*PROBLEM STATEMENT*:
Start at the line with "CDone] | _ => [] end" in the records below, stop at the line with "Definition spurious (s", and return every line in that span exactly, the two end lines included.

[Items listed in a dataset]
########

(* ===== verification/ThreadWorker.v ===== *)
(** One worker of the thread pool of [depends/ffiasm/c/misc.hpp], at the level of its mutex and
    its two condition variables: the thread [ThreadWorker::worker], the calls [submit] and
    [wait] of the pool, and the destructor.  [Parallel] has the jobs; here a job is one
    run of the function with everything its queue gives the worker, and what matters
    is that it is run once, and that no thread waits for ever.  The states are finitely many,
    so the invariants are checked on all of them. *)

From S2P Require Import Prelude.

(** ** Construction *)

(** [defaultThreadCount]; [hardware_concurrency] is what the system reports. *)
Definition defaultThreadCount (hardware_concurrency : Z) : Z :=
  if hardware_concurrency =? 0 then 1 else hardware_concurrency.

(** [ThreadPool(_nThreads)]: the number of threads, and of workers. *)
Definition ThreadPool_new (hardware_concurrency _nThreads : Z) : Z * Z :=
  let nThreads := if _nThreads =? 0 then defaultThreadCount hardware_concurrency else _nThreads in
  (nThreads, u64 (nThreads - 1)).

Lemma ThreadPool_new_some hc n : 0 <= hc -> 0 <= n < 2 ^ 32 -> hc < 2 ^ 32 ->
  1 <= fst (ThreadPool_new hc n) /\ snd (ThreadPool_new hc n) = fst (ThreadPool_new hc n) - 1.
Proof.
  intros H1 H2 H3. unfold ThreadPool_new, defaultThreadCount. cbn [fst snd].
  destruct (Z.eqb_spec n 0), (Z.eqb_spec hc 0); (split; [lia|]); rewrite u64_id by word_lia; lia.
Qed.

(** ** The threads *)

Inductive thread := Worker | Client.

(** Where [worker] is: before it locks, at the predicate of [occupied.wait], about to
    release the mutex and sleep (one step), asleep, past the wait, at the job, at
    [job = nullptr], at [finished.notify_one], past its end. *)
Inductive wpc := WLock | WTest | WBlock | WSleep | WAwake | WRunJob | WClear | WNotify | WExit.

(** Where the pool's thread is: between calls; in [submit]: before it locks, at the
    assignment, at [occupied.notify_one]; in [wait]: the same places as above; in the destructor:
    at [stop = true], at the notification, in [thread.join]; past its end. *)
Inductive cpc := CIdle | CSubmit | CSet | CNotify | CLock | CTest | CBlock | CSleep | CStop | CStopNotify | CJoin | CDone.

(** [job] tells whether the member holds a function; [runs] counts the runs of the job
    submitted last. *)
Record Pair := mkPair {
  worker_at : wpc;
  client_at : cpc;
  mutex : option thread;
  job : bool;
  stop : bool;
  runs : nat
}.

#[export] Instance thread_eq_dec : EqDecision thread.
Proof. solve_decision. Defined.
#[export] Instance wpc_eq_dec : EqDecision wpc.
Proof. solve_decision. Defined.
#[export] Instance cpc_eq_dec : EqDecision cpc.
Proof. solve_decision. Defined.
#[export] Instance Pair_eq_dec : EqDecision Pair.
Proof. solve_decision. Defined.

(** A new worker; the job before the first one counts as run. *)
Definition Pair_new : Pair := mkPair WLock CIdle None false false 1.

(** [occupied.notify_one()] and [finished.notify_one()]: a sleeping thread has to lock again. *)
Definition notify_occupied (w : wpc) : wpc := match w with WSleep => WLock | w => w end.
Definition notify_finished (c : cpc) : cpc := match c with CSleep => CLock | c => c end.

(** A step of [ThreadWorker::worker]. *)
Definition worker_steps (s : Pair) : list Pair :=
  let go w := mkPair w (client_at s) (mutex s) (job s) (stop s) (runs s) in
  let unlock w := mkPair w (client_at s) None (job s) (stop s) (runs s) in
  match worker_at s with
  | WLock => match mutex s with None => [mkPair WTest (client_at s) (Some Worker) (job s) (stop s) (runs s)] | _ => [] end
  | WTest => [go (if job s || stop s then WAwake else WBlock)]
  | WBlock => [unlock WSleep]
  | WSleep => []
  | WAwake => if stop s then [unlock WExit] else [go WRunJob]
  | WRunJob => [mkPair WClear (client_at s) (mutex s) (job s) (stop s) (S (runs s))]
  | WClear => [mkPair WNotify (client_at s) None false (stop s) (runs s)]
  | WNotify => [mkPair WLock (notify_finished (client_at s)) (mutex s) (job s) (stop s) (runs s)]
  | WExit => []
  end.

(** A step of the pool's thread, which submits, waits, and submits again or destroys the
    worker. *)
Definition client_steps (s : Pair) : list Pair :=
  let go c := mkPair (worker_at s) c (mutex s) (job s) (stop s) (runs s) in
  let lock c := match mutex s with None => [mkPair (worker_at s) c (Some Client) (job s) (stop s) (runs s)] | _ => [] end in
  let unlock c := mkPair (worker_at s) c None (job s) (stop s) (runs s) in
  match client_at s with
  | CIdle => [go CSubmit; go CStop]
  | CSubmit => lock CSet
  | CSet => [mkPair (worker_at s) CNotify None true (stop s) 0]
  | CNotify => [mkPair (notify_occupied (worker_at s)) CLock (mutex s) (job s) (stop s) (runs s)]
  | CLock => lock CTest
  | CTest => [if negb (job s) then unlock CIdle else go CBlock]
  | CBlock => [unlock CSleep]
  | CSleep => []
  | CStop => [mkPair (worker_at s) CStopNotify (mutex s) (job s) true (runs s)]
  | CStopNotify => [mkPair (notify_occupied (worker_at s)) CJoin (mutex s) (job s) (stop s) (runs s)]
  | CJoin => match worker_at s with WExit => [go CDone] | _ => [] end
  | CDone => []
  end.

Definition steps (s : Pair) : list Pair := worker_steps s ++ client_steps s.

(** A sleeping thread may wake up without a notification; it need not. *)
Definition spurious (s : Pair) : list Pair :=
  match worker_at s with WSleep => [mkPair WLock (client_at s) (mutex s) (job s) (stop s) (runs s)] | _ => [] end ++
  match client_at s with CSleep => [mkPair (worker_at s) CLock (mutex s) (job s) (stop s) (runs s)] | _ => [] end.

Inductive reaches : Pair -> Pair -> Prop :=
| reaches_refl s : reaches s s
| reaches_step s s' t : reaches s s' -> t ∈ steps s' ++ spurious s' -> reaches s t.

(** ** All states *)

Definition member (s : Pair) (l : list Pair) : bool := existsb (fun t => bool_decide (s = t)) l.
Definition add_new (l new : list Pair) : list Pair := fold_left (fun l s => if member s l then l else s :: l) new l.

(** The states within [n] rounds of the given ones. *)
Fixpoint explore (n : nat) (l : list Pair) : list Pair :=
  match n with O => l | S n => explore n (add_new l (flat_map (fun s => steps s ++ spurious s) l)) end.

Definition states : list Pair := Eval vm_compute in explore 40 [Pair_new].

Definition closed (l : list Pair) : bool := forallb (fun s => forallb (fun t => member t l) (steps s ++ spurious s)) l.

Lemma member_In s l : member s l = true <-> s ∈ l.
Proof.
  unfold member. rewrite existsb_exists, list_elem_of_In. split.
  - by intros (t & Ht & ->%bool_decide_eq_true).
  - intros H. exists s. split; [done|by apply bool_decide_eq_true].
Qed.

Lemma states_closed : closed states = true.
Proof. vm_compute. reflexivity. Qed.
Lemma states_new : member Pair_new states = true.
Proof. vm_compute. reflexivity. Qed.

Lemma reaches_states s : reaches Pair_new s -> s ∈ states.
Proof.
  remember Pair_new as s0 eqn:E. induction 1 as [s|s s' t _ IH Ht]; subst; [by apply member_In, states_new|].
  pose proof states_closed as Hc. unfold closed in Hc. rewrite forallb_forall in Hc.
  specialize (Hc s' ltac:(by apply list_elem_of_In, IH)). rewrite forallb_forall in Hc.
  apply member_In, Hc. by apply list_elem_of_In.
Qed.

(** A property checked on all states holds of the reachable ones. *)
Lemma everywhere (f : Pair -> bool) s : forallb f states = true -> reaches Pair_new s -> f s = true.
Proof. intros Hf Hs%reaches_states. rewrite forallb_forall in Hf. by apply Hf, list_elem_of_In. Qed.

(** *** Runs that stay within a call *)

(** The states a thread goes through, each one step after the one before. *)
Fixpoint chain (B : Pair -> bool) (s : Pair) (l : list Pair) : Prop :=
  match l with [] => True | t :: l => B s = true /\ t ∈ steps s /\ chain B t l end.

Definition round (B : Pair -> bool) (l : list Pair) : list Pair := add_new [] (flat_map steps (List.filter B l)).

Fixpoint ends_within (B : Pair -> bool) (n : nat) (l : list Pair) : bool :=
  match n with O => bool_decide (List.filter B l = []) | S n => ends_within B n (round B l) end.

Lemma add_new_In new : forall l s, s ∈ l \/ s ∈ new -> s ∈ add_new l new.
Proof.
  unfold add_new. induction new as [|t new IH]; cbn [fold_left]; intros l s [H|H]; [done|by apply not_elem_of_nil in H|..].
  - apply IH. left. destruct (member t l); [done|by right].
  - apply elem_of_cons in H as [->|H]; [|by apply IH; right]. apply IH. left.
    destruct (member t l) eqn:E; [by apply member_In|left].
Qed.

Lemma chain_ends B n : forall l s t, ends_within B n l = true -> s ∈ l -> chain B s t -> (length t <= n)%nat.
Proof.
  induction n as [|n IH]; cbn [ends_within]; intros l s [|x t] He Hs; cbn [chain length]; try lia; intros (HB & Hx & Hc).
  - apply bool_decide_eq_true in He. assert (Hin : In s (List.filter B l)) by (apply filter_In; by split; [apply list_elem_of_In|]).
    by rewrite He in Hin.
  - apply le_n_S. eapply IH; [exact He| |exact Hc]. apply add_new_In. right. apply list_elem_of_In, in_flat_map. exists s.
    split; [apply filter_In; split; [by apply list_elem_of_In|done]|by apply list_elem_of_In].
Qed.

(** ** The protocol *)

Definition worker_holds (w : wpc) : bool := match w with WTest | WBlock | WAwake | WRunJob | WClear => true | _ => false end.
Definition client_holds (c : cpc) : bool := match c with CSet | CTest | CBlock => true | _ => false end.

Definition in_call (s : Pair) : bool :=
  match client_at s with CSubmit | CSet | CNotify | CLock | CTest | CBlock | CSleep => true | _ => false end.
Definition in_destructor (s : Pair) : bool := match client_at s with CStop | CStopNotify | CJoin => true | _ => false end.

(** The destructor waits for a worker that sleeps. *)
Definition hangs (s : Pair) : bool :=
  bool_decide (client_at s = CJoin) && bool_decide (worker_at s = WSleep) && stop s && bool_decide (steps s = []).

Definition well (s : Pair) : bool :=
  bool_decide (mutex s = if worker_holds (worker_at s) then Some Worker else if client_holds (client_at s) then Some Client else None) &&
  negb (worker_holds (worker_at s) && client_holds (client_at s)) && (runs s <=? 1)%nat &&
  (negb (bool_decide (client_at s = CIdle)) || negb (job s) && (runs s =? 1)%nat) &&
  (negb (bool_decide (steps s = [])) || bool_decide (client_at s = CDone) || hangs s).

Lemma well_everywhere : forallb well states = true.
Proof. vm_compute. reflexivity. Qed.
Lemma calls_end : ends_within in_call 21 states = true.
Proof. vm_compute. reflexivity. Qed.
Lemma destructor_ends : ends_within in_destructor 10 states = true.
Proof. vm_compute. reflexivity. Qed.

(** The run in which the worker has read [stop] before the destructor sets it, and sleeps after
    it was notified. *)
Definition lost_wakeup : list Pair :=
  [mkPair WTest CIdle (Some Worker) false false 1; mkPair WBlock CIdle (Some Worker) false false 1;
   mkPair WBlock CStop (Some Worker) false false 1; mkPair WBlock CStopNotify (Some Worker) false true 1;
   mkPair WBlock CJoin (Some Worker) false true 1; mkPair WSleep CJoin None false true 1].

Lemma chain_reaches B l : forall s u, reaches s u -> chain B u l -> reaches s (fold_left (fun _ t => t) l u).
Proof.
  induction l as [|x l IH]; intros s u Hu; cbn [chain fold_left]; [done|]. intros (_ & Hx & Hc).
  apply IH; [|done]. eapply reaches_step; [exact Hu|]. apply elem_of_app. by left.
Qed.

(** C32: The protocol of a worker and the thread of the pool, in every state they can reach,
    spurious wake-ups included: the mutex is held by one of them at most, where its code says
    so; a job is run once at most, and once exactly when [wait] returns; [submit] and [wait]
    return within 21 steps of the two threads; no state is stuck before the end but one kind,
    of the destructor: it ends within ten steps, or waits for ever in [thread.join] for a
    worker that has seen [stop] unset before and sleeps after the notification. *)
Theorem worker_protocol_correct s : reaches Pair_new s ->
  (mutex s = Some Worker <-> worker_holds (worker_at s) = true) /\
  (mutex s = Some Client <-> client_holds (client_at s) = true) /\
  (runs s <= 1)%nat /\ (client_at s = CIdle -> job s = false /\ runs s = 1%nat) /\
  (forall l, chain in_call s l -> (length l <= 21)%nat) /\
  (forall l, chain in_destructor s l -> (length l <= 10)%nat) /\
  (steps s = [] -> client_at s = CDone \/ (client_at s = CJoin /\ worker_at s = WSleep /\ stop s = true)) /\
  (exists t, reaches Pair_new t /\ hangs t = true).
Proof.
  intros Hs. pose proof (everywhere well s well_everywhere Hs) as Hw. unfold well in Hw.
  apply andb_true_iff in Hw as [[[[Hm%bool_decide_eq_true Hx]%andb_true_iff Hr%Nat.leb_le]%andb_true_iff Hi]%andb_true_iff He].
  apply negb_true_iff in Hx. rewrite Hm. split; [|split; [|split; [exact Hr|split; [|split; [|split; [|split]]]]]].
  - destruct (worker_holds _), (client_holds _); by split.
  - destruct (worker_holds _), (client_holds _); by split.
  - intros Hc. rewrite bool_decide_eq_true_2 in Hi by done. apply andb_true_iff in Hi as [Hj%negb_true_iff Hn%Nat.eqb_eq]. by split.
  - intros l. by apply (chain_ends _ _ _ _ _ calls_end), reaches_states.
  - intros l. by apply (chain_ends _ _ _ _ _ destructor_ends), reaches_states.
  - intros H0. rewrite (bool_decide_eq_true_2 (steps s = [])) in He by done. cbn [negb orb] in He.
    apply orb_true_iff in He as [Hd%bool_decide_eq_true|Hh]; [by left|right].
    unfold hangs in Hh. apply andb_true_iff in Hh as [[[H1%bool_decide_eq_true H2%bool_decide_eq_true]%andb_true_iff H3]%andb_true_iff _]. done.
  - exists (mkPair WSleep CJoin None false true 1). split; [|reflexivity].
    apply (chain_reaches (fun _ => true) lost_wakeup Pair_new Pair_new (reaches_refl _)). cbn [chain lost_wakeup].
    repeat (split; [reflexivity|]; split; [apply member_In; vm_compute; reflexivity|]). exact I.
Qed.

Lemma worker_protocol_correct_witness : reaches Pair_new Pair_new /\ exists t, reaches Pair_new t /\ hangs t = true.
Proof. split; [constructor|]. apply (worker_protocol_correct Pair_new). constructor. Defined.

########

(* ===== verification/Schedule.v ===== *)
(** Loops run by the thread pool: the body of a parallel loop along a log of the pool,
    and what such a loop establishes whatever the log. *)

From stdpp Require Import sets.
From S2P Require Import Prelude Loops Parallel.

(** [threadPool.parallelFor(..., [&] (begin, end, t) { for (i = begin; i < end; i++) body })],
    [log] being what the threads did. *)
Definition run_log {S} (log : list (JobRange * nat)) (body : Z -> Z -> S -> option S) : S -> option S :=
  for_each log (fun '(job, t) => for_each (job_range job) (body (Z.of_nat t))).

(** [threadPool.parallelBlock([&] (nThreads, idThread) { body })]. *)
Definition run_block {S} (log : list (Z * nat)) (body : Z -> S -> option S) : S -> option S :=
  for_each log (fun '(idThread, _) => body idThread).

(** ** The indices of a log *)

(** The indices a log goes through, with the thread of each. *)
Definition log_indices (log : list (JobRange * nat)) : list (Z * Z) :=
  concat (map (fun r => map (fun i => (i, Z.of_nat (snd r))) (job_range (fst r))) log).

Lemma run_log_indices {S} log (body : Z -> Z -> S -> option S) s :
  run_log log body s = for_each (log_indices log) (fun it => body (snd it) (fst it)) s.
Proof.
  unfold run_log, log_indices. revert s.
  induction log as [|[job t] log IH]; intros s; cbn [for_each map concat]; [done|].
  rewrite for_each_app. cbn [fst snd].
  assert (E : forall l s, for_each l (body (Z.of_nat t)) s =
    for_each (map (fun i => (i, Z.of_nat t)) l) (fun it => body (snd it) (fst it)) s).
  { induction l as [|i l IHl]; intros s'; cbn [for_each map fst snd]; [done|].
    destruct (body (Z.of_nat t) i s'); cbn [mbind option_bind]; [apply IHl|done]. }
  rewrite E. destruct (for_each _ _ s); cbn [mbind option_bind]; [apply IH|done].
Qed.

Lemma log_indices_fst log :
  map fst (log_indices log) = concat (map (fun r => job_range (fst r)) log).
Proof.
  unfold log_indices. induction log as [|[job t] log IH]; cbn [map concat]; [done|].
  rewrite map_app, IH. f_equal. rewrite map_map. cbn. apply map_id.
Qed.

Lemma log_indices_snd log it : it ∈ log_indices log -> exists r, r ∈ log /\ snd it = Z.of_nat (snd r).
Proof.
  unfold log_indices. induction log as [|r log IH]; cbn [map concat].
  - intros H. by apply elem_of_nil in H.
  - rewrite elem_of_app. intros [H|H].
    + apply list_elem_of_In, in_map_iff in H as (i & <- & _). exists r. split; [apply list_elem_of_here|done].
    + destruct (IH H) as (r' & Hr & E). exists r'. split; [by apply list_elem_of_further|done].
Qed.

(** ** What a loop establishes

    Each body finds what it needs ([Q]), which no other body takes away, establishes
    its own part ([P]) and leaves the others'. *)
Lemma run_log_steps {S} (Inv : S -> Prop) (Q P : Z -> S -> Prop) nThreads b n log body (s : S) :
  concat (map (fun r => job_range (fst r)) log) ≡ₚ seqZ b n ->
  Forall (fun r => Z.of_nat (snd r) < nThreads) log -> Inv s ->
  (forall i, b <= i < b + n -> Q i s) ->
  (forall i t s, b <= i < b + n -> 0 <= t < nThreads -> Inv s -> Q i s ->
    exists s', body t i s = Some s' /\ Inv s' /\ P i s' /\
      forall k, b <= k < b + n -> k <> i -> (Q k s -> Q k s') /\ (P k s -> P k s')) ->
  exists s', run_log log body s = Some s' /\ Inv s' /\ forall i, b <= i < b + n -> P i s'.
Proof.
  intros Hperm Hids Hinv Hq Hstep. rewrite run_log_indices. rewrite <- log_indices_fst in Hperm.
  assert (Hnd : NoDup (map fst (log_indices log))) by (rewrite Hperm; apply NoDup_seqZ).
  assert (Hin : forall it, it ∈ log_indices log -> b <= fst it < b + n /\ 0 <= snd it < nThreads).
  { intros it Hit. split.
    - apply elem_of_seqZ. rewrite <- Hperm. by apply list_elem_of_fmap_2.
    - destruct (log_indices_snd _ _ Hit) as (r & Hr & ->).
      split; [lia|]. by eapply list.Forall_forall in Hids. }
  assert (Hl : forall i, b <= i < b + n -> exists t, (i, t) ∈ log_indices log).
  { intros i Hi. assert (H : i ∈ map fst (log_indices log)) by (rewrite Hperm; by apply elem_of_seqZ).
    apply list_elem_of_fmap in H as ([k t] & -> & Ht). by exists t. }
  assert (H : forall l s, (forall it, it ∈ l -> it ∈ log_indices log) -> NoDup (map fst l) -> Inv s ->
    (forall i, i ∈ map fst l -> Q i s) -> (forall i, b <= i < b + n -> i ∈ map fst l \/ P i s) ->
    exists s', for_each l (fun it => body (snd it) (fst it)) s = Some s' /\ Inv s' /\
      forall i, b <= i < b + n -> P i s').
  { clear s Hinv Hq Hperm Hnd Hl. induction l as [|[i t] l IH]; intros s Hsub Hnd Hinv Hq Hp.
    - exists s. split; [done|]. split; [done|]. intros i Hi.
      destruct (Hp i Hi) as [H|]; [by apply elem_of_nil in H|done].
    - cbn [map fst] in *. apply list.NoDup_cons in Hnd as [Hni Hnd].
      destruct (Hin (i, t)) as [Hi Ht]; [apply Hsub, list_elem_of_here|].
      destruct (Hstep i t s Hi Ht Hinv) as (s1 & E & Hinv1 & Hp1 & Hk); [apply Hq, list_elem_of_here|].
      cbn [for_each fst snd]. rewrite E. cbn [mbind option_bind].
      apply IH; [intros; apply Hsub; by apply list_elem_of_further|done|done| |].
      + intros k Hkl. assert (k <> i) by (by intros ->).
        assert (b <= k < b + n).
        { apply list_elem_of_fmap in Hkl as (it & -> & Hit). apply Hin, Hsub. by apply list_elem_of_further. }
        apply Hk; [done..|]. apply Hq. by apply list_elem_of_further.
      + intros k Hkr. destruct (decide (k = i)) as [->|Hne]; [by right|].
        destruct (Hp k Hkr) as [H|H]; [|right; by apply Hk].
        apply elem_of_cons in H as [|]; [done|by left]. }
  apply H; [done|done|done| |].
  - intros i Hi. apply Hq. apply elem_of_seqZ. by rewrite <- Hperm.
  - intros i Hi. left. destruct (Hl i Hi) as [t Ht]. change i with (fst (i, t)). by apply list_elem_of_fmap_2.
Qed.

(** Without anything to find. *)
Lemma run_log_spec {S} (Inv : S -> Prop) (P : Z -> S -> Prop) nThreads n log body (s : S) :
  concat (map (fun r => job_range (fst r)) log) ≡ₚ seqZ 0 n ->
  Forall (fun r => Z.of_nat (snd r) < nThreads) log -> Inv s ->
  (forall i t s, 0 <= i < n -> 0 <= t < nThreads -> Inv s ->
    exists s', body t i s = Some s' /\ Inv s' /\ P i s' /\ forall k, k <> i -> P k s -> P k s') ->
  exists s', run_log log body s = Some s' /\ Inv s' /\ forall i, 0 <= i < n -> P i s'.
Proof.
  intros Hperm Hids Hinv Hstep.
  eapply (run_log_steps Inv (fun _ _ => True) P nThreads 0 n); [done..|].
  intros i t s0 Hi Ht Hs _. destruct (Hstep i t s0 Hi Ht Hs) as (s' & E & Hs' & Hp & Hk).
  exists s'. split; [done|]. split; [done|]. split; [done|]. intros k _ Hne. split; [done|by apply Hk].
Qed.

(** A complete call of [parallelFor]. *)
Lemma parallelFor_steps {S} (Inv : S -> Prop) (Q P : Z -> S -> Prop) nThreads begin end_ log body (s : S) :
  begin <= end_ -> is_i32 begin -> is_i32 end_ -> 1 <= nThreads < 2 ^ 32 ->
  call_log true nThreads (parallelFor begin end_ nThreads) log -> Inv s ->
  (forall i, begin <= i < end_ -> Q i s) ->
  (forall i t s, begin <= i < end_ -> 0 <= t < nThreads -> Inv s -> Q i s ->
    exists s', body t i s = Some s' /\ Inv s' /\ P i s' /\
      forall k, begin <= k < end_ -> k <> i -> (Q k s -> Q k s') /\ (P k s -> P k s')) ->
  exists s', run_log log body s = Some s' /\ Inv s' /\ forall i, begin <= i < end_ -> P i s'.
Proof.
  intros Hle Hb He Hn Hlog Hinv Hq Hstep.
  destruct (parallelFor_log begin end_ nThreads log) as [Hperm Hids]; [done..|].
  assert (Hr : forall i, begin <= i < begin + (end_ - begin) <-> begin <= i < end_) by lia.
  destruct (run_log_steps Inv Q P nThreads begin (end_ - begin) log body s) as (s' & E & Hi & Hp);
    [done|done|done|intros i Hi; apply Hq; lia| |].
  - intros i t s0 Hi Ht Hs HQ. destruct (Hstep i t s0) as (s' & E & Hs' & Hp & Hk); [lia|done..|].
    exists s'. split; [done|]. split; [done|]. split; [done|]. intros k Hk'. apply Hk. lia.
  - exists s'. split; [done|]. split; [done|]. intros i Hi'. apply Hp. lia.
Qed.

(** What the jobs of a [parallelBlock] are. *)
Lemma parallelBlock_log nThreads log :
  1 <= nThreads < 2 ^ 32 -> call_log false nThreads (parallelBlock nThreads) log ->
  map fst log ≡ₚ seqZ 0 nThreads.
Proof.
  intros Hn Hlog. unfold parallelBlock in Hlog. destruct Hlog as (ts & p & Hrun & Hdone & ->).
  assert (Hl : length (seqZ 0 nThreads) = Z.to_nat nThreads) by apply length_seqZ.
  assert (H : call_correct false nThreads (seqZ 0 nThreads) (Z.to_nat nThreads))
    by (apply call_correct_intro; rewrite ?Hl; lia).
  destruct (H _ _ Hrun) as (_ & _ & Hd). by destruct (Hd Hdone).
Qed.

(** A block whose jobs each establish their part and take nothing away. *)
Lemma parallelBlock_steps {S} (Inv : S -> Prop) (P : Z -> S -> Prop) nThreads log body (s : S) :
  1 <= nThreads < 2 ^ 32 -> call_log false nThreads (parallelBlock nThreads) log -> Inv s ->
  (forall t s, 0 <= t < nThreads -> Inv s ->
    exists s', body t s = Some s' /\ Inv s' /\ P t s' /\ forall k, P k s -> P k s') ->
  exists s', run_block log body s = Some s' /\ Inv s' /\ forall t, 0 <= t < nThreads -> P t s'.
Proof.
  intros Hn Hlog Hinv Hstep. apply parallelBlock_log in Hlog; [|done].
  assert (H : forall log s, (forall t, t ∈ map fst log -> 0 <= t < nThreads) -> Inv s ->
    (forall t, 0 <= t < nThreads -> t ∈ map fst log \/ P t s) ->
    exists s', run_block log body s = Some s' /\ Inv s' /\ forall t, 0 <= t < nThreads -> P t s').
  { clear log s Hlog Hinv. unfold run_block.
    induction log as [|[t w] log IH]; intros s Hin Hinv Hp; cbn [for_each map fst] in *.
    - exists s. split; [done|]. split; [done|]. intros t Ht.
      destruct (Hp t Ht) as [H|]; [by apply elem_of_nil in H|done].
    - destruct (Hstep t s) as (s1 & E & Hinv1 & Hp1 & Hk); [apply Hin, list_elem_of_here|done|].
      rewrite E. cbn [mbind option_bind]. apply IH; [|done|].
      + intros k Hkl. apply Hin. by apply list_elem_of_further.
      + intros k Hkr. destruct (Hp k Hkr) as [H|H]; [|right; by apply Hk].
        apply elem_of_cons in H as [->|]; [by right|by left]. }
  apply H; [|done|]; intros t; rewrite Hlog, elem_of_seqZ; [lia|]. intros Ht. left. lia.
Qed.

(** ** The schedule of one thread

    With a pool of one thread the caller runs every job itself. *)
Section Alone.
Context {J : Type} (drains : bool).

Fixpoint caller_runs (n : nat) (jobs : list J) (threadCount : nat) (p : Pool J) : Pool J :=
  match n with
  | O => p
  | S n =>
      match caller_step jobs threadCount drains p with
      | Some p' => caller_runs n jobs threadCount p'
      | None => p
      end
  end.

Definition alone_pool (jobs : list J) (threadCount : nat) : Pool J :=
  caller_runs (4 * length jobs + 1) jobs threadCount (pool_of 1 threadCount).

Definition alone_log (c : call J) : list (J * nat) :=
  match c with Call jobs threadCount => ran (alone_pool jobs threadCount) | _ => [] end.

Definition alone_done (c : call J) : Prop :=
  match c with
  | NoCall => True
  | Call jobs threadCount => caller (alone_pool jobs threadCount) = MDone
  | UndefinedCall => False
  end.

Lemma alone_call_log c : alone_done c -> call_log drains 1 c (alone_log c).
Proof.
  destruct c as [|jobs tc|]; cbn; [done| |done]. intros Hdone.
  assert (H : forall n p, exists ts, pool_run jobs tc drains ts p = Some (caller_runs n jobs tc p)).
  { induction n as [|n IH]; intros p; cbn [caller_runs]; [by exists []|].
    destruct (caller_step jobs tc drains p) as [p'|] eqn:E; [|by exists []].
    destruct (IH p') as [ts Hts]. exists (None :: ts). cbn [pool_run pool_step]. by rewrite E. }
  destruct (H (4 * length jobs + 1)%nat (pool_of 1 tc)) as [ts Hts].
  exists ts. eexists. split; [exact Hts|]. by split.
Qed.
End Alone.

########

*WRITTEN SOLUTION*:
  | CJoin => match worker_at s with WExit => [go CDone] | _ => [] end
  | CDone => []
  end.

Definition steps (s : Pair) : list Pair := worker_steps s ++ client_steps s.

(** A sleeping thread may wake up without a notification; it need not. *)
Definition spurious (s : Pair) : list Pair :=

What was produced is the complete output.